Os caminhos são uma escola de vida. São muitas as experiências que marcaram ao longo destes anos que faço caminhos. Pessoas que ficaram na minha história. Situações muito concretas, que ainda hoje têm influência nas minhas decisões. Ensinaram-me a ter calma, a ponderar muito bem antes de desistir, a ser mais resiliente à dor, e sobretudo a confiar.
MH: Sabemos que aprecia fotografia e que até fez um ensaio fotográfico. Como surgiu este gosto e o que refletiu após aquele ensaio?
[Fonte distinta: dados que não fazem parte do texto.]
(** X20.  A connection served by a handler that only writes, on a transport
    that accepts everything, for requests qs that http.ReadRequest yields
    turn after turn: ServeConn answers them in order, each with status 200,
    a computed Content-Length and the bytes the handler wrote for it, and
    nothing else goes to the transport; after the first of them that has
    Close set or whose Connection header is "close" it returns nil and
    answers no later one, and it returns io.EOF when the input ends before
    that. *)
Theorem ServeConn_keep_alive h f cn sc qs : forall s,
  (forall q, h q = map OpWrite (f q)) ->
  healthy (tw s) -> rwPool_clean s ->
  exists s',
    ServeConn h cn sc (map Parsed qs) s = Val (outcome qs) s' /\
    written (tw s') = written (tw s) +:+ responses f cn qs /\
    healthy (tw s') /\ rwPool_clean s'.
Proof.
  induction qs as [|q rest IH]; intros s Hh Hw Hcl; cbn [map ServeConn outcome responses].
  - unfold serveOne. unfold bind at 1. rewrite NewRequestContext_spec.
    exists (with_ctxPool (mkCtx None None (Some (Some cn)) :: tl (ctxPool s))
              (with_nread (S (nread s)) s)).
    rewrite append_nil_r. open_state s.
    split; [reflexivity|]. split; [reflexivity|]. split; [exact Hw | exact Hcl].
  - unfold serveOne. unfold bind at 1. rewrite NewRequestContext_spec. cbv beta iota.
    set (c := pooledCtx cn sc s). set (s0 := with_ctxPool (tl (ctxPool s)) s).
    destruct (handleRequest_plain h f c q cn s0 eq_refl Hh)
      as (s1 & He & Hw1 & Hpe1 & Hout1 & Hcl1).
    { unfold s0. open_state s. exact Hw. }
    { unfold s0. open_state s. exact Hcl. }
    unfold bind at 1. rewrite He. cbv beta iota.
    unfold bind, RequestContext_Release.
    change (wantsClose (served q cn))
      with (Close q || String.eqb (Header_Get (ReqHeader q) "Connection") "close").
    set (s2 := with_ctxPool (RequestContext_reset (GetReader c) :: ctxPool s1) s1).
    assert (Htw2 : tw s2 = tw s1) by (unfold s2; open_state s1; reflexivity).
    assert (Hcl2 : rwPool_clean s2) by (unfold s2; open_state s1; exact Hcl1).
    assert (Hout2 : written (tw s2) =
              written (tw s) +:+
              plainResponse (served q cn) (concat_str (f (served q cn)))).
    { rewrite Htw2, (healthy_written_wire _ Hpe1), Hout1. unfold s0.
      open_state s. reflexivity. }
    assert (Hif : forall A (x y : A),
              (if Close q then x
               else if String.eqb (Header_Get (ReqHeader q) "Connection") "close" then x
               else y) =
              (if Close q || String.eqb (Header_Get (ReqHeader q) "Connection") "close"
               then x else y)).
    { intros A x y. now destruct (Close q). }
    rewrite !Hif.
    destruct (Close q || String.eqb (Header_Get (ReqHeader q) "Connection") "close").
    + exists s2. split; [reflexivity|]. rewrite append_nil_r.
      split; [exact Hout2|]. split; [now rewrite Htw2 | exact Hcl2].
    + destruct (IH s2 Hh) as (s' & He' & Hout' & Hw' & Hcl'); [now rewrite Htw2 | exact Hcl2 |].
      exists s'. split; [exact He'|]. split; [|split; assumption].
      rewrite Hout', Hout2. now rewrite ?append_assoc.
Qed.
PJP: Tudo se descobre nesta vida. A fotografia para mim, a apesar de não ter muito jeito, nasce como uma oportunidade para fazer história. Gosto muito de fazer deslizar o dedo na aplicação das fotografias para reavivar momentos. E a fotografia ajuda-me nisto. Aliás, quando comecei a trabalhar num café, por volta dos 16 anos, das primeiras coisas que comprei com o “meu dinheiro” foi uma máquina fotográfica. Hoje apenas registo momentos.
O ensaio fotográfico surgiu como proposta de um amigo fotografo que estava a fazer um trabalho fotográfico sobre sensibilidade e masculinidade. Há uma série de estereótipos associados à conjugação destas duas palavras.
Eu gosto muito de fotografia, mas detesto ser fotografado. E por isso aceitei fazer o ensaio, também como uma oportunidade de trabalhar algumas coisas em mim. O ensaio fotográfico foi mais do que uma atividade fotográfica, foi uma autêntica terapia psicológica e espiritual, onde temas como a liberdade interior, autoestima, amor próprio são tocados de maneira muito particular. Hoje agradeço muito esta oportunidade que me foi dada.

MH: Termino perguntando-lhe, o que é que aprecia com particular agrado e o que, gastronomicamente, não pode faltar à mesa de Páscoa.
PJP: Penso que não parece mal dizer que gosto de um bom vinho, mas na mesa de Páscoa faço as minhas delícias com Pão de ló e queijo.